Again, a strange approach: historically, October 1 is inextricably linked with the CPC, as the political force that won the Chinese civil war and therefore received the right to establish the PRC. In this regard, the congratulations of the Chinese on “October 1” in any form is the fact of recognition of the CPC as a state-forming political force.
At the same time, relations with the Chinese government and especially with the ruling Communist Party of China are in a critical state at the White House. As the first result of this , the US Migration Service recently announced that it will not give citizenship or residence permits to “members of Communist parties and related organizations”. The reference is to the law of 1918, which did not allow Bolsheviks, anarchists and other subversive elements to enter the United States.

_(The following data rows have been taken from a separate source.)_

(* ===== verification/MapReduceRuns.v ===== *)
(** * [core/mr]: runs

    Concrete executions: those to which the theorems of [MapReduceCorrect.v] are applied, and those
    that show how a call can hang, panic or return nil too early. *)

From S2P Require Import Prelude MapReduce MapReduceInv MapReduceCorrect.
Local Open Scope nat_scope.

(** The next step of an execution *)
Ltac take c := eapply rtc_l; [c; first [reflexivity | vm_compute; lia]|simpl].

(** ** A sum *)

Definition sum_job : @job nat nat nat unit (@fold_state nat) :=
  mkJob [3] false (fun x => ([MWrite x; MWrite (2 * x)], false)) (fold_reducer Nat.add) (Reading 0) [WithWorkers 0].

Lemma sum_run : exists s, reached sum_job s /\ caller s = CReturned (inr 9).
Proof.
  eexists. split. unfold reached, init. simpl.
  take ltac:(eapply s_exec, e_pool).
  take ltac:(eapply s_exec, e_start).
  take ltac:(eapply s_mapper, (m_write _ _ 0)).
  take ltac:(eapply s_mapper, (m_sent _ _ 0)).
  take ltac:(eapply s_reducer, r_read).
  take ltac:(eapply s_mapper, (m_write _ _ 0)).
  take ltac:(eapply s_mapper, (m_sent _ _ 0)).
  take ltac:(eapply s_reducer, r_read).
  take ltac:(eapply s_gen, g_close).
  take ltac:(eapply s_mapper, (m_return _ _ 0)).
  take ltac:(eapply s_mapper, (m_done _ _ 0)).
  take ltac:(eapply s_mapper, (m_release _ _ 0)).
  take ltac:(eapply s_exec, e_pool).
  take ltac:(eapply s_exec, e_over).
  take ltac:(eapply s_exec, e_close).
  take ltac:(eapply s_reducer, r_closed).
  take ltac:(eapply s_reducer, r_write).
  take ltac:(eapply s_reducer, r_sent).
  take ltac:(eapply s_caller, c_load).
  take ltac:(eapply s_reducer, r_return).
  take ltac:(eapply s_reducer, r_drained).
  take ltac:(eapply s_reducer, r_end).
  take ltac:(eapply s_caller, c_return).
  apply rtc_refl.
  reflexivity.
Qed.

(** A state in the middle of the run: the mapper sends, and there is one worker although none was asked for *)
Lemma sum_run_mid : exists s, reached sum_job s /\ ms s = [MSend 3 [MWrite 6] false] /\ workers sum_job = 1.
Proof.
  eexists. split. unfold reached, init. simpl.
  take ltac:(eapply s_exec, e_pool).
  take ltac:(eapply s_exec, e_start).
  take ltac:(eapply s_mapper, (m_write _ _ 0)).
  apply rtc_refl.
  by split.
Qed.

Definition sum_rank (r : @fold_state nat) : nat := match r with Reading _ => 2 | Writing _ => 1 | Over => 0 end.

Lemma sum_calm : calm sum_job.
Proof. split_and!; [done|done|]. intros []; discriminate. Qed.

Lemma sum_ranked : ranked sum_job sum_rank.
Proof. intros []; simpl; auto. Qed.


Lemma mr_workers_bounded_witness : exists s : @state nat nat nat unit (@fold_state nat), ms s = [MSend 3 [MWrite 6] false] /\ sum_list_with live (ms s) <= 1.
Proof.
  destruct sum_run_mid as (s & Hs & Hm & Hw). exists s. split; [exact Hm|].
  destruct (mr_workers_bounded sum_job s Hs) as [H _]. rewrite Hw in H. exact H.
Defined.

Lemma mr_returns_witness : exists s', rtc (step sum_job) (init sum_job) s' /\ ended s'.
Proof. exact (proj1 (mr_returns sum_job sum_rank (init sum_job) sum_calm sum_ranked (rtc_refl _ _))). Defined.

(** ** [Finish] with a function that fails *)

Definition failing : list (@fn_result nat) := [FnErr 7].

Lemma finish_failing_run : exists s, reached (Finish failing) s /\ caller s = CReturned (inl (UserErr 7)).
Proof.
  eexists. split. unfold reached, init. simpl.
  take ltac:(eapply s_exec, e_pool).
  take ltac:(eapply s_exec, e_start).
  take ltac:(eapply s_mapper, (m_cancel _ _ 0)).
  take ltac:(eapply s_gen, g_close).
  take ltac:(eapply s_mapper, (m_finish _ _ 0)).
  take ltac:(eapply s_caller, c_closed).
  take ltac:(eapply s_caller, c_load).
  take ltac:(eapply s_caller, c_return).
  apply rtc_refl.
  reflexivity.
Qed.

Lemma finish_spec_witness : exists e, UserErr 7 = UserErr e /\ FnErr e ∈ failing /\ Nat.eqb e 0 = false.
Proof.
  destruct finish_failing_run as (s & Hs & Hc).
  refine (finish_spec (fun e => Nat.eqb e 0) failing (Some (UserErr 7)) _).
  exact (finish_run (fun e => Nat.eqb e 0) failing s _ ltac:(discriminate) Hs Hc).
Defined.

(** ** [ForEach] over two items *)

Definition two_job : @job nat unit unit Empty_set unit := ForEach [1; 2] false (fun _ => false) [WithWorkers 2].

Lemma two_run : exists s r, foreach_reached two_job s /\ caller s = CReturned r /\ ctx_done s = false.
Proof.
  eexists _, _. split. unfold foreach_reached, init. simpl.
  take ltac:(eapply fs_exec, e_pool).
  take ltac:(eapply fs_exec, e_start).
  take ltac:(eapply fs_exec, e_pool).
  take ltac:(eapply fs_exec, e_start).
  take ltac:(eapply fs_mapper, (m_return _ _ 1)).
  take ltac:(eapply fs_mapper, (m_return _ _ 0)).
  take ltac:(eapply fs_gen, g_close).
  take ltac:(eapply fs_mapper, (m_done _ _ 1)).
  take ltac:(eapply fs_mapper, (m_release _ _ 1)).
  take ltac:(eapply fs_exec, e_pool).
  take ltac:(eapply fs_exec, e_over).
  take ltac:(eapply fs_mapper, (m_done _ _ 0)).
  take ltac:(eapply fs_exec, e_close).
  take ltac:(eapply fs_caller, f_return).
  apply rtc_refl.
  split; reflexivity.
Qed.

Lemma foreach_all_witness : exists s : @state nat unit unit Empty_set unit, started s = items two_job.
Proof.
  destruct two_run as (s & r & Hs & Hc & Hx). exists s.
  exact (proj1 (foreach_all [1; 2] false (fun _ => false) [WithWorkers 2] s r Hs Hc Hx)).
Defined.

Lemma foreach_returns_witness : exists s', rtc (foreach_step two_job) (init two_job) s' /\ ended s'.
Proof.
  exact (proj1 (foreach_returns [1; 2] false (fun _ => false) [WithWorkers 2] (init two_job) (rtc_refl _ _))).
Defined.

(** ** How a call can go wrong *)

(** Nothing can move. *)
Definition stuck {T U V E R} (j : @job T U V E R) (s : state) : Prop := forall s', ~ step j s s'.

Ltac is_stuck := intros ? Hs; mr_cases Hs; simpl in *;
  repeat match goal with H : (_ :: _) !! ?i = Some _ |- _ => destruct i; simpl in *; [|try rewrite lookup_nil in *] end;
  first [discriminate | simplify_eq/=; discriminate | lia].

(** The reducer writes without waiting for its input, and then a mapper panics: the caller, which has its
    result and waits for the output to be closed, and the mapper, which waits for its panic to be
    received, block forever. *)
Definition early_job : @job unit unit nat unit bool :=
  mkJob [tt] false (fun _ => ([], true)) (fun r : bool => if r then RReturn else RWrite 5 true) false [].

Theorem panic_after_output_hangs : exists s, reached early_job s /\ stuck early_job s /\
  caller s = CDefer (inr 5) /\ ms s = [MPanicSend].
Proof.
  eexists. split. unfold reached, init. simpl.
  take ltac:(eapply s_exec, e_pool).
  take ltac:(eapply s_exec, e_start).
  take ltac:(eapply s_reducer, r_write).
  take ltac:(eapply s_reducer, r_sent).
  take ltac:(eapply s_caller, c_load).
  take ltac:(eapply s_reducer, r_return).
  take ltac:(eapply s_gen, g_close).
  take ltac:(eapply s_mapper, (m_panic _ _ 0)).
  take ltac:(eapply s_mapper, (m_report _ _ 0)).
  take ltac:(eapply s_exec, e_failed).
  apply rtc_refl.
  split; [|by split]. is_stuck.
Qed.

(** The context is done and the generator panics: the caller, in [cancel], drains a source that is
    closed only after the panic was received, which nobody does any more. *)
Definition late_job : @job unit unit unit unit unit :=
  mkJob [] true (fun _ => ([], false)) (fun _ => RReturn) tt [WithContext true].

Theorem generator_panic_after_deadline_hangs : exists s, reached late_job s /\ stuck late_job s /\
  caller s = CCtxDrain /\ gen s = GPanicSend.
Proof.
  eexists. split. unfold reached, init. simpl.
  take ltac:(eapply s_deadline).
  take ltac:(eapply s_caller, c_ctx).
  take ltac:(eapply s_caller, c_cancel).
  take ltac:(eapply s_gen, g_panic).
  take ltac:(eapply s_gen, g_write).
  take ltac:(eapply s_exec, e_ctx).
  take ltac:(eapply s_exec, e_close).
  take ltac:(eapply s_reducer, r_return).
  take ltac:(eapply s_reducer, r_drained).
  take ltac:(eapply s_reducer, r_end).
  apply rtc_refl.
  split; [|by split]. is_stuck.
Qed.

(** The context is done before any item has a mapper: [MapReduceVoid] may still return nil. *)
Definition expired_job : @job nat unit unit unit unit :=
  mkJob [1] false (fun _ => ([], false)) (fun _ => RReturn) tt [WithContext true].

Theorem expired_void_returns_nil : exists s r, reached expired_job s /\ caller s = CReturned r /\
  MapReduceVoid (fun _ => false) r = None /\ started s = [] /\ items expired_job <> [].
Proof.
  eexists _, _. split. unfold reached, init. simpl.
  take ltac:(eapply s_deadline).
  take ltac:(eapply s_exec, e_ctx).
  take ltac:(eapply s_exec, e_close).
  take ltac:(eapply s_reducer, r_return).
  take ltac:(eapply s_reducer, r_drained).
  take ltac:(eapply s_reducer, r_end).
  take ltac:(eapply s_caller, c_closed).
  take ltac:(eapply s_caller, c_load).
  take ltac:(eapply s_caller, c_return).
  apply rtc_refl.
  by split_and!.
Qed.

(** A mapper cancels while the reducer, past the guard of [Write], is about to send: the output is closed
    under it, and [MapReduce] panics although no function of the user has panicked. *)
Definition race_job : @job unit unit nat nat bool :=
  mkJob [tt] false (fun _ => ([MCancel (Some 1)], false)) (fun r : bool => if r then RReturn else RWrite 5 true) false [].

Theorem write_races_with_cancel : calm race_job /\ exists s, reached race_job s /\ caller s = CPanicked.
Proof.
  split; [split_and!; [done|done|intros []; discriminate]|].
  eexists. split. unfold reached, init. simpl.
  take ltac:(eapply s_exec, e_pool).
  take ltac:(eapply s_exec, e_start).
  take ltac:(eapply s_reducer, r_write).
  take ltac:(eapply s_mapper, (m_cancel _ _ 0)).
  take ltac:(eapply s_gen, g_close).
  take ltac:(eapply s_mapper, (m_finish _ _ 0)).
  take ltac:(eapply s_reducer, r_send_closed).
  take ltac:(eapply s_mapper, (m_return _ _ 0)).
  take ltac:(eapply s_mapper, (m_done _ _ 0)).
  take ltac:(eapply s_exec, e_done).
  take ltac:(eapply s_exec, e_close).
  take ltac:(eapply s_reducer, r_drained).
  take ltac:(eapply s_reducer, r_report).
  take ltac:(eapply s_reducer, r_reported).
  take ltac:(eapply s_caller, c_panic).
  apply rtc_refl.
  reflexivity.
Qed.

A similar situation is returning. If in the first years of his rule, Trump mainly focused on disputes over the terms of trade with China, today everything Chinese is under the gun of pressure: technologies, students, Confucius institutes, diplomatic missions, etc. It is clear that all this is a classic manifestation of the”cold war”. But when the forest is cut down, the chips fly.
As a result, their own American citizens of Chinese origin also fall under a large distribution in the United States (and Asian in general, who is there in America in a fit of emotions understands something – the Chinese are “to blame” there, or the Vietnamese with the Japanese?). And they, apparently, will also make their retaliatory move in future elections, voting for a more consistent, adequate and tolerant leader.
Anyway, it will be interesting to observe the development of US relations with China after the November elections, the effect of which on US-Chinese relations will most likely be felt no earlier than by the spring of 2021.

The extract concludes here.